Нет, не забавы ради взялся Моцарт за этот сюжет, и не по долгу придворной службы в качестве камер-композитора. Но, как и в фильме «Казанова» Феллини было бы, по меньшей мере, наивно искать историю сокрушителя женских сердец вместо истории бесконечных адюльтеров художника с властью, с музой, с природой, с заказным вдохновением и так далее, так и здесь, в Так поступают все, мы имеем не историю двух парочек, сыгравших в любовную рулетку и в обоих случаях проигравших, но историю бесплодного совокупления Эроса с призраком, состоящим вместо плоти из верности, чести, целомудрия, любви до гроба. Как ни смешны, ни эксцентричны сцены отравления и ухаживаний молодых людей, обменявшихся невестами, их пронизывает общая для всей оперы бесконечная печаль. Музыка в ней – сродни Всевышнему, а текст – это мы с вами. Можно смотреть на нашу жизнь изнутри (на уровне текста), а можно подняться над нею и увидеть её со всеми началами и концами как видит её Бог. Это и есть опера Моцарта. Она освящена особым смыслом, высшим смыслом, и потому «счастливый», разрешающий все конфликты конец, здесь ничего не разрешает и не сулит в будущем счастья. Её аромат: осенний сад студеным утром, яркое солнце, душистые крепкие яблоки, прихваченные первыми заморозками; всё призрачно, словно где-то в горах; длинные платья – сад наполнен этими существами – мягкая походка, ленивые движения, и улыбки, усмешки, хохоток заполняют сад, растворяясь в шорохе листьев, в солнечных отблесках, – и над всем витает терпкий и жаркий плотский душок… Реальны, нахальны, они повсюду, их кажется много больше, чем глаз с поволокой и лиц с румянцем на щеках.

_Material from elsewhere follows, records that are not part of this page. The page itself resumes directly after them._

(** ** The other parties *)

Class Outside (En : Type) := {
  (** What the other tasks put on this session's channel while it waits, given
      the routes it holds. *)
  meanwhile : gmap Z Route -> gmap Z string -> En -> list Outbound * En;
  (** The same while the session keeps the feed from dispatching. *)
  meanwhile_gated : gmap Z Route -> gmap Z string -> En -> list Outbound * En;
  (** Whether a frame reaches the link. *)
  sends : OutFrame -> En -> bool * En;
  history_now : En -> TimelineHistory;
  estimate : string -> list Bind -> Viewer -> En -> Result SnapshotEstimate string * En;
  snapshot_page : string -> list Bind -> Viewer -> option PageKey -> Z -> Z -> En ->
    Result SnapshotPage (ReadFailure * string) * En;
  log_min_position : En -> Result (option Position) LogError * En;
  log_current_position : En -> Result (option Position) LogError * En;
  log_entries_of : Unseen -> En -> Result (list Record_) LogError * En;
  log_entries_since : Position -> En -> Result (list Record_) LogError * En;
  (** The engine. *)
  register : Z -> Subscribe -> Viewer -> En -> Result Registered string * En;
  replay_match : Event -> Z -> En -> Result (option bool) string * En;
  departure_notice : Event -> En -> Result (option bytes) string * En;
  withdrawal_patch : Event -> En -> Result (option bytes) string * En;
  advance_cursor : Z -> bytes -> En -> Result unit AdvanceError * En;
  first_answer : ComputedCapture -> Viewer -> En -> Result (list ComputedChange) string * En;
  event_table : Event -> En -> string;
  (** How often the policy fails to answer before it does, and its answer for one
      caller; an error is one that asking again would not cure. *)
  transition : Event -> Viewer -> En -> (nat * Result Transition unit) * En;
  (** The guard. *)
  reader_permit : Tier -> En -> Result Permit Z * En;
  meter_subscription : Tier -> En -> option Z * En;
  unresolvable_subscription : En -> Reaction * En;
  refused_grants : Z -> En -> Reaction * En;
  (** [resolve_grants] on the keys of a swap. *)
  resolve_keys : list string -> En -> ResolvedGrants SessionId Id Key * En;
  now_secs : En -> Z;
  (** The retry schedule's seed, and how many attempts of an unbounded retry are
      looked at. *)
  episode_seed : En -> Z * En;
  patience : En -> nat;
}.

Context {En : Type} {OU : Outside En}.

(** ** The session *)

Record World := {
  credits : Z; pending : list Deliverable; subs : gmap string RowSub; paging : list PagedRead;
  missed_replays : list MissedReplay; computed_subs : gmap string ComputedSub; viewer : Viewer;
  resume : Resume Position Fence; read_budget : Z; cursor_subjects : option (gset string);
  closing : bool;
  (** When each held key dies, and the reader slot remembered without holding it. *)
  held_expiry : gmap string Z; reservation : Permit;
  (** Whether the session holds the dispatch gate. *)
  gated : bool;
  (** The session's channel, oldest first. *)
  channel : list Outbound;
  (** This session's routes in the manager's tables, and its registrations in the
      engine. *)
  routes : gmap Z Route; computed_routes : gmap Z string; engine : gset Z;
  next_consumer : Z;
  (** The frames sent, oldest first. *)
  sent : list OutFrame;
  env : En;
}.

Definition with_credits (n : Z) (w : World) : World := {|
  credits := n; pending := pending w; subs := subs w; paging := paging w;
  missed_replays := missed_replays w; computed_subs := computed_subs w; viewer := viewer w;
  resume := resume w; read_budget := read_budget w; cursor_subjects := cursor_subjects w;
  closing := closing w; held_expiry := held_expiry w;
  reservation := reservation w; gated := gated w; channel := channel w; routes := routes w;
  computed_routes := computed_routes w; engine := engine w; next_consumer := next_consumer w;
  sent := sent w; env := env w |}.

Definition with_queue (q : list Deliverable) (w : World) : World := {|
  credits := credits w; pending := q; subs := subs w; paging := paging w;
  missed_replays := missed_replays w; computed_subs := computed_subs w; viewer := viewer w;
  resume := resume w; read_budget := read_budget w; cursor_subjects := cursor_subjects w;
  closing := closing w; held_expiry := held_expiry w;
  reservation := reservation w; gated := gated w; channel := channel w; routes := routes w;
  computed_routes := computed_routes w; engine := engine w; next_consumer := next_consumer w;
  sent := sent w; env := env w |}.

Definition with_subs (m : gmap string RowSub) (w : World) : World := {|
  credits := credits w; pending := pending w; subs := m; paging := paging w;
  missed_replays := missed_replays w; computed_subs := computed_subs w; viewer := viewer w;
  resume := resume w; read_budget := read_budget w; cursor_subjects := cursor_subjects w;
  closing := closing w; held_expiry := held_expiry w;
  reservation := reservation w; gated := gated w; channel := channel w; routes := routes w;
  computed_routes := computed_routes w; engine := engine w; next_consumer := next_consumer w;
  sent := sent w; env := env w |}.
(** ** Taking *)

Lemma owned_register X Y V K E c sub :
  hoare (owned X Y V K) (register_subscription c sub)
    (fun r w => match r with
      | Ok reg => (exists v e, (register c sub v e).1 = Ok reg) /\ owned X (registered_id reg :: Y) V K w
      | Err _ => owned X Y V K w
      end) E.
Proof.
  unfold register_subscription. apply h_get. intros v Hv w ->. unfold dbind.
  destruct (ask_answer (register c sub (viewer v)) v) as (ch & e & e0 & Hch & ->).
  pose proof (owned_env _ _ _ _ _ e _ Hch Hv) as [R G C N P F T].
  destruct (register c sub (viewer v) e0) as [[reg|err] e'] eqn:Hr; simpl; [|done].
  split; [exists (viewer v), e0; by rewrite Hr|]. split; try done. simpl.
  intros s [->%elem_of_singleton|Hs]%elem_of_union; [right; right; by left|].
  destruct (G s Hs) as [?|[?|?]]; auto. right; right. by right.
Qed.

Lemma attach_regs ch e sub reg f (v w : World) :
  regs (with_subs (<[sub_id sub := recorded sub reg (subs w !! sub_id sub)]> (subs w))
    (with_routes (<[rg_consumer reg := route_of sub reg (viewer v) f]> (routes w)) (with_env ch e w))) =
  <[sub_id sub := (sub, reg)]> (regs w).
Proof.
  unfold regs. simpl. rewrite fmap_insert. by destruct (subs w !! sub_id sub).
Qed.

Lemma attach_eq sub reg f (w : World) :
  exists ch e, Forall foreign ch /\
    attach_row_route sub reg f w =
    (Ok tt, with_subs (<[sub_id sub := recorded sub reg (subs w !! sub_id sub)]> (subs w))
      (with_routes (<[rg_consumer reg := route_of sub reg (viewer w) f]> (routes w)) (with_env ch e w))).
Proof.
  unfold attach_row_route, add_route, dbind, dget, dmod.
  destruct (await_eq w) as (ch & e & Hch & ->). by exists ch, e.
Qed.

(** A registration in hand becomes the label's. *)
Lemma attach_new X Y V E sub reg f :
  hoare (owned X (rg_sub reg :: Y) V (absent (sub_id sub))) (attach_row_route sub reg f)
    (fun _ => owned X Y V (both (entry (sub_id sub) sub reg) (unread (sub_id sub)))) E.
Proof.
  intros w Hw. destruct (attach_eq sub reg f w) as (ch & e & Hch & ->).
  destruct (owned_env _ _ _ _ _ e _ Hch Hw) as [R G C N P F T].
  change (regs (with_env ch e w)) with (regs w) in *. simpl in *. unfold absent in T.
  pose proof (attach_regs ch e sub reg f w w) as Hi. set (label := sub_id sub) in *.
  assert (forall c, consumer_held (regs w) c -> consumer_held (<[label := (sub, reg)]> (regs w)) c) as Hc.
  { intros c (lab & p & Hp & Hc). exists lab, p. rewrite lookup_insert_ne by congruence. done. }
  assert (forall s, sub_held (regs w) s -> sub_held (<[label := (sub, reg)]> (regs w)) s) as Hs.
  { intros s (lab & p & Hp & Hs). exists lab, p. rewrite lookup_insert_ne by congruence. done. }
  split; rewrite ?Hi; simpl.
  - intros c [<-|[_ Hr]]%lookup_insert_is_Some.
    + left. exists label, (sub, reg). by rewrite lookup_insert_eq.
    + destruct (R c Hr); auto.
  - intros s [?|[?|[->|?]%elem_of_cons]]%G; auto. left. exists label, (sub, reg). by rewrite lookup_insert_eq.
  - done.
  - intros lab p [[<- <-]|[_ ?]]%lookup_insert_Some; [done|by apply N].
  - rewrite Forall_forall in P |- *. intros r Hr. destruct (P r Hr) as [P1 P2]. split; [done|].
    rewrite lookup_insert_ne by congruence. done.
  - done.
  - split; [by apply lookup_insert_eq|]. unfold unread. rewrite Forall_forall in P |- *.
    intros r Hr. destruct (P r Hr) as [P1 P2]. congruence.
Qed.
(* ===== verification/FileServer.v ===== *)
(** The file server: connetto-file-server/src (upload.rs, db.rs, needed.rs, sweep.rs,
    reconcile.rs, quotas.rs, serve.rs, ticket.rs, caller.rs).

    A client declares the chunks of a file, puts those the server asks for and
    commits; the server collects what no manifest names, and a boot pass brings the
    store and a restored database back into step. The handlers run over a
    [FileWorld]: the tables, the chunk store and what a replica keeps in memory. A
    transaction's effect on the tables is kept or discarded as a whole; what it
    wrote to the store stays. [Move] lists the stretches that run without another's
    in between, one per transaction and one per access of the store, and the handlers
    are made of them. *)

From Stdlib Require Import ZArith Lia Ascii.
From stdpp Require Import base list numbers option strings gmap fin_maps fin_map_dom sorting.
From S2P Require Import Prelude Throttle Guard Cursor Caller Percent FileTables.

Open Scope Z_scope.

(** ** Texts *)

Definition hex_nibble (b : Z) : option Z :=
  if decide (48 <= b <= 57) then Some (b - 48)
  else if decide (97 <= b <= 102) then Some (b - 97 + 10)
  else if decide (65 <= b <= 70) then Some (b - 65 + 10) else None.

Fixpoint hex_pairs (s : bytes) : option bytes :=
  match s with
  | a :: b :: s' =>
      hi ← hex_nibble a; lo ← hex_nibble b; rest ← hex_pairs s';
      Some (Z.lor (Z.shiftl hi 4) lo :: rest)
  | _ => Some []
  end.

Definition parse_hex_32 (s : bytes) : option bytes :=
  if decide (length s = 64%nat) then hex_pairs s else None.

(** One digit of [{b:02x}]. *)
Definition nibble_digit (n : Z) : Z := if decide (n < 10) then 48 + n else 87 + n.

Definition hex_32 (b : bytes) : bytes :=
  b ≫= fun x => [nibble_digit (Z.shiftr x 4); nibble_digit (Z.land x 15)].

(** ** Errors *)

Inductive TicketError := TPostcard | TBase64 | TMalformed | TInvalidSignature | TExpired | TWrongVerb.

(** [EDb] stands for a failure of the database and for one of its pool. *)
Inductive ServerError :=
| NotFound | Ticket (e : TicketError) | HashMismatch | CommitRefused | CeilingExceeded | BodyTooLarge
| RegistryConflict | TooManyChunks | RangeNotSatisfiable | QuotaExceeded
| StorageCeiling (retry_after_secs : Z) | BandwidthCeiling (retry_after_secs : Z)
| EDb | EStore | BadParam.

(** The status of a refusal and its [Retry-After]. *)
Definition into_response (e : ServerError) : Z * option Z :=
  match e with
  | NotFound | Ticket _ => (404, None)
  | RangeNotSatisfiable => (416, None)
  | CeilingExceeded | BodyTooLarge | TooManyChunks => (413, None)
  | HashMismatch => (422, None)
  | CommitRefused => (409, None)
  | RegistryConflict => (503, None)
  | QuotaExceeded => (507, None)
  | StorageCeiling secs | BandwidthCeiling secs => (503, Some secs)
  | BadParam => (400, None)
  | EDb | EStore => (500, None)
  end.

(** ** Tickets *)

Inductive Verb := Read | Write.

#[export] Instance Verb_eq_dec : EqDecision Verb.
Proof. solve_decision. Defined.

Record TicketPayload := { tk_file : bytes; verb : Verb; ceiling : Z; expiry : Z; tk_caller : ContentCaller }.

(** Base64, Ed25519 and the payload's encoding. *)
Class TicketCodec := {
  b64_decode : bytes -> option bytes;
  ed25519_verifies : bytes -> bytes -> bytes -> bool;
  payload_from_bytes : bytes -> option TicketPayload;
}.

(** [str::rfind] of a byte: what is before and after its last occurrence. *)
Fixpoint rsplit_once (c : Z) (s : bytes) : option (bytes * bytes) :=
  match s with
  | [] => None
  | d :: s' =>
      match rsplit_once c s' with
      | Some (a, b) => Some (d :: a, b)
      | None => if decide (d = c) then Some ([], s') else None
      end
  end.

Definition SERVER_SKEW : Z := 60.

Definition verify `{TicketCodec} (public now : _) (token : bytes) : Result TicketPayload TicketError :=
  '(payload, sig) <-? ok_or (rsplit_once 46 token) TMalformed ;;
  payload <-? ok_or (b64_decode payload) TBase64 ;;
  sig <-? ok_or (b64_decode sig) TBase64 ;;
  if ed25519_verifies public payload sig then
    p <-? ok_or (payload_from_bytes payload) TPostcard ;;
    if decide (expiry p < now - SERVER_SKEW) then Err TExpired else Ok p
  else Err TInvalidSignature.

Definition verify_verb `{TicketCodec} (public : bytes) (now : Z) (token : bytes) (expected : Verb) :
    Result TicketPayload ServerError :=
  p <-? map_err Ticket (verify public now token) ;;
  if decide (verb p = expected) then Ok p else Err (Ticket TWrongVerb).

(** ** Callers *)

Record CallerSettings := { user_setting : string; subjects_setting : string; separator : ascii }.

Definition BOT_LIST_SETTING : string := "app.bot_list".

(** What a transaction binds; [marker] stands for a half the caller does not hold. *)
Definition bind_caller (settings : CallerSettings) (marker : string) (c : ContentCaller) :
    list (string * string) :=
  [(user_setting settings, default marker (cc_identity c));
   (subjects_setting settings, default marker (packed_subjects (separator settings) c));
   (BOT_LIST_SETTING, cc_bot_list c)].

Definition manifest_key (settings : CallerSettings) (c : ContentCaller) : Result string ServerError :=
  ok_or (storage_key (separator settings) c) NotFound.

Definition attributed (c : ContentCaller) : Result (list string) ServerError :=
  match attributions c with [] => Err NotFound | l => Ok l end.

(** [str::strip_prefix]. *)
Fixpoint strip_prefix (p s : string) : option string :=
  match p, s with
  | EmptyString, _ => Some s
  | String a p', String b s' => if Ascii.eqb a b then strip_prefix p' s' else None
  | _, _ => None
  end.

Definition attributions_of_key (settings : CallerSettings) (key : string) : list string :=
  match strip_prefix "user:" key with
  | Some identity => [identity]
  | None =>
      match strip_prefix "keys:" key with
      | Some keys => split_char (separator settings) keys
      | None => []
      end
  end.

(** ** Quotas and ceilings *)

Record QuotaSettings := {
  identity_quota : Z; storage_ceiling : Z; bandwidth_ceiling : Z; window_days : Z; refresh_secs : Z }.

Record CeilingTotals := { stored_bytes : Z; window_total : Z; oldest_day : option Z }.

(** The last day of chrono's calendar, counted from the epoch. *)
Definition MAX_DAY : Z := 95026236.

(** The instant, in seconds, at which a day leaves the window. *)
Definition window_exit_instant (oldest days : Z) : option Z :=
  if decide (oldest + days <= MAX_DAY) then Some ((oldest + days) * 86400) else None.
(* ===== verification/FileUse.v ===== *)
(** What the file server's callers get: downloads, commits, quotas, collection and
    the boot pass. *)

From Stdlib Require Import ZArith Lia.
From stdpp Require Import base list numbers option strings gmap fin_maps fin_map_dom sorting.
From S2P Require Import Prelude Throttle Guard Cursor Caller Percent FileTables FileServer FileSafe.

Open Scope Z_scope.

Section Download.
Context {BL : Blake3} {CD : ContentDeployment} {TC : TicketCodec} (cfg : FileConfig).

(** The bytes of a content from [lo] to [hi], both included. *)
Definition slice (lo hi : Z) (content : bytes) : bytes :=
  firstn (Z.to_nat (hi - lo + 1)) (skipn (Z.to_nat lo) content).

(** What of [lo..hi] lies in a content that starts at [cursor]. *)
Definition window (cursor lo hi : Z) (content : bytes) : bytes :=
  firstn (Z.to_nat (hi - Z.max lo cursor + 1)) (skipn (Z.to_nat (lo - cursor)) content).

Lemma window_start lo hi content : 0 <= lo -> window 0 lo hi content = slice lo hi content.
Proof. intros. unfold window, slice. by rewrite Z.max_l, Z.sub_0_r by lia. Qed.

Lemma window_past cursor lo hi x rest :
  0 <= cursor -> cursor + Z.of_nat (length x) <= lo ->
  window cursor lo hi (x ++ rest) = window (cursor + Z.of_nat (length x)) lo hi rest.
Proof.
  intros H0 Hc. unfold window. rewrite !Z.max_l by lia. rewrite skipn_app, skipn_all2 by lia. simpl.
  by replace (Z.to_nat (lo - cursor) - length x)%nat with (Z.to_nat (lo - (cursor + Z.of_nat (length x)))) by lia.
Qed.

Lemma window_before cursor lo hi content : hi < cursor -> window cursor lo hi content = [].
Proof. intros H. unfold window. by replace (Z.to_nat (hi - Z.max lo cursor + 1)) with 0%nat by lia. Qed.

Lemma window_meets cursor lo hi x rest :
  0 <= cursor -> lo < cursor + Z.of_nat (length x) -> cursor <= hi -> lo <= hi ->
  window cursor lo hi (x ++ rest) =
    firstn (Z.to_nat (Z.min (hi - cursor) (Z.of_nat (length x) - 1) - sat_sub lo cursor + 1))
      (skipn (Z.to_nat (sat_sub lo cursor)) x) ++
    window (cursor + Z.of_nat (length x)) lo hi rest.
Proof.
  intros H0 H1 H2 H3. unfold window, sat_sub.
  replace (Z.to_nat (Z.max 0 (lo - cursor))) with (Z.to_nat (lo - cursor)) by lia.
  rewrite skipn_app. replace (Z.to_nat (lo - cursor) - length x)%nat with 0%nat by lia.
  replace (Z.to_nat (lo - (cursor + Z.of_nat (length x)))) with 0%nat by lia.
  rewrite !skipn_O, firstn_app, length_skipn. f_equal.
  - destruct (decide (hi - cursor <= Z.of_nat (length x) - 1)).
    + f_equal. lia.
    + rewrite !firstn_all2; [done|rewrite length_skipn; lia..].
  - f_equal. lia.
Qed.

(** A chunk that is read is the one the manifest was committed with. *)
Definition sound_reader (read : bytes -> option bytes) : Prop := forall h x, read h = Some x -> blake3 x = h.

Lemma serving_window read m ds cursor lo hi :
  sound_reader read ->
  Forall2 (fun c x => blake3 x = c.1 /\ Z.of_nat (length x) = c.2) m ds -> 0 <= cursor -> lo <= hi ->
  let r := serving_stream read m cursor lo hi in
  blake3_collision \/
  r.1 `prefix_of` window cursor lo hi (concat ds) /\
  (r.2 = true -> r.1 = window cursor lo hi (concat ds)) /\
  ((forall h, h ∈ m.*1 -> is_Some (read h)) -> r.2 = true).
Proof.
  intros Hr HF. revert cursor. induction HF as [|[h len] x m ds [Hx Hl] HF IH]; intros cursor H0 Hh.
  - right. simpl. unfold window. rewrite skipn_nil, firstn_nil. by split_and!.
  - simpl in Hx, Hl. simpl. case_decide as E1.
    { assert (x = []) as -> by (apply length_zero_iff_nil; lia).
      destruct (IH cursor H0 Hh) as [|(I1 & I2 & I3)]; [by left|right].
      split_and!; [done..|]. intros Hs. apply I3. intros h' Hin. apply Hs. by right. }
    case_decide as E2.
    { rewrite window_past by lia. rewrite Hl. destruct (IH (cursor + len) ltac:(lia) Hh) as [|(I1 & I2 & I3)]; [by left|right].
      split_and!; [done..|]. intros Hs. apply I3. intros h' Hin. apply Hs. by right. }
    case_decide as E3; [right; rewrite window_before by lia; by split_and!|].
    destruct (read h) as [y|] eqn:Er.
    2:{ right. split_and!; [apply prefix_nil|done|]. intros Hs. destruct (Hs h) as [? Hx']; [by left|congruence]. }
    destruct (decide (y = x)) as [->|Hn].
    2:{ left. exists y, x. split; [done|]. rewrite (Hr h y Er). congruence. }
    rewrite decide_False by lia. destruct (IH (cursor + len) ltac:(lia) Hh) as [|(I1 & I2 & I3)]; [by left|right].
    destruct (serving_stream read m (cursor + len) lo hi) as [rest ok] eqn:Es. simpl in *.
    rewrite window_meets by lia. rewrite Hl. split_and!.
    + by apply prefix_app.
    + intros Hok. f_equal. by apply I2.
    + intros Hs. apply I3. intros h' Hin. apply Hs. by right.
Qed.

Lemma sum_lengths m ds :
  Forall2 (fun c x => blake3 x = c.1 /\ Z.of_nat (length x) = c.2) m ds ->
  foldr Z.add 0 m.*2 = Z.of_nat (length (concat ds)).
Proof. induction 1 as [|c x m ds [_ Hl] _ IH]; [done|]. rewrite fmap_cons. cbn [foldr concat]. rewrite IH, length_app. lia. Qed.

(** A range that is granted lies in the file. *)
Lemma parse_range_within hdr total lo hi :
  0 <= total -> parse_range hdr total = Ok (Some (lo, hi)) -> 0 <= lo /\ lo <= hi /\ hi < total.
Proof.
  intros Ht. unfold parse_range. destruct hdr as [v|]; [|done]. rewrite rbind_Ok. intros ([a b] & _ & H).
  assert (forall s n, parse_u64 s = Some n -> 0 <= n) as Hp.
  { intros s n Hn. unfold parse_u64, parse_unsigned in Hn.
    assert (forall s' acc, 0 <= acc -> digits 10 u64_max acc s' = Some n -> 0 <= n) as Hd.
    { induction s' as [|c s' IH]; intros acc Ha Hd; simpl in Hd; [by simplify_eq|].
      apply bind_Some in Hd as (x & Hx & Hd). unfold digit in Hx. apply bind_Some in Hx as (v0 & Hv & Hx).
      repeat case_decide; simplify_eq; try done; (eapply IH; [|exact Hd]; lia). }
    destruct (trim s) as [|c s']; [done|]. case_decide; [destruct s'; [done|]|]; (eapply Hd; [|exact Hn]; lia). }
  destruct (trim a) eqn:Ea.
  - rewrite rbind_Ok in H. destruct H as (n & Hn%ok_or_Ok%Hp & H). case_decide as Hd; [done|].
    simplify_eq. unfold sat_sub. lia.
  - rewrite rbind_Ok in H. destruct H as (n & Hn%ok_or_Ok%Hp & H). case_decide as Hd; [done|].
    rewrite rbind_Ok in H. destruct H as (n' & Hn' & H). case_decide as Hd'; [done|]. simplify_eq.
    split_and!; [done|lia|]. destruct (trim b); simplify_eq; [lia|].
    rewrite rbind_Ok in Hn'. destruct Hn' as (n2 & _ & [= <-]). lia.
Qed.

Lemma any_committed_spec file d key :
  any_committed_manifest_caller_stmt file d = Some key -> is_committed (file, key) d = true.
Proof.
  unfold any_committed_manifest_caller_stmt. intros H.
  assert (key ∈ committed_callers file d) as Hk.
  { rewrite <- (merge_sort_Permutation string_le (committed_callers file d)).
    destruct (merge_sort _ _); [done|]. simpl in H. simplify_eq. by left. }
  unfold committed_callers in Hk. apply list_elem_of_omap in Hk as (([f o] & m) & Hm%elem_of_map_to_list & H1).
  simpl in H1. destruct (bool_decide (f = file)) eqn:Ef; [|done]. apply bool_decide_eq_true in Ef. subst f.
  simpl in H1. destruct (committed m) eqn:Ec; simplify_eq. unfold is_committed. by rewrite Hm.
Qed.

(** The bounds of a response. *)
Definition bounds (r : FileResponse) : Z * Z := default (0, fr_total r - 1) (fr_range r).
(* ===== verification/FileTrip.v ===== *)
(** A file from one client to another: the client's transfers (upload.rs of
    connetto-file-client) answered by the file server's handlers through its routes
    (router.rs), under addresses its signer minted.

    [Setting] gathers what the libraries between the two document: the router takes
    apart the addresses the signer puts together, JSON and base64 are read back, a
    signature verifies under its key, a digest is 32 bytes. *)

From Stdlib Require Import ZArith Lia Ascii.
From stdpp Require Import base list numbers option strings gmap fin_maps sorting.
From S2P Require Import Prelude Throttle Guard Cursor Caller Percent FileTables FileCore FileServer FileClient FileSafe FileUse.

Open Scope Z_scope.

(** ** Texts *)

Definition is_byte (x : Z) : Prop := 0 <= x < 256.

Definition nibbles_back (x : Z) : bool :=
  match hex_nibble (nibble_digit (Z.shiftr x 4)), hex_nibble (nibble_digit (Z.land x 15)) with
  | Some hi, Some lo => Z.eqb (Z.lor (Z.shiftl hi 4) lo) x
  | _, _ => false
  end.

Lemma nibbles_all : forallb nibbles_back (Z.of_nat <$> seq 0 256) = true.
Proof. vm_compute. reflexivity. Qed.

Lemma nibbles_byte x :
  is_byte x ->
  exists hi lo, hex_nibble (nibble_digit (Z.shiftr x 4)) = Some hi /\
    hex_nibble (nibble_digit (Z.land x 15)) = Some lo /\ Z.lor (Z.shiftl hi 4) lo = x.
Proof.
  intros Hx. pose proof nibbles_all as H. rewrite forallb_forall in H.
  assert (nibbles_back x = true) as Hb.
  { apply H, list_elem_of_In, list_elem_of_fmap. exists (Z.to_nat x). split; [unfold is_byte in Hx; lia|].
    apply elem_of_seq. unfold is_byte in Hx. lia. }
  unfold nibbles_back in Hb. destruct (hex_nibble (nibble_digit (Z.shiftr x 4))) as [hi|]; [|done].
  destruct (hex_nibble (nibble_digit (Z.land x 15))) as [lo|]; [|done]. exists hi, lo. apply Z.eqb_eq in Hb. done.
Qed.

Когда я в первый раз услышал оперу Так поступают все, я поймал себя на том, что глубоко сочувствую вновь воссоединившимся в финале парам; и не потому, что им пришлось пройти через испытание изменой прежде, чем они вновь обрели друг друга, а что воссоединились. Ведь Фьордилиджи схожа с пушкинской Татьяной, а эпикуреец и циник Гульельмо – это еще молодой Онегин «во дни веселий и желаний… стыдлив и дерзок, а порой»…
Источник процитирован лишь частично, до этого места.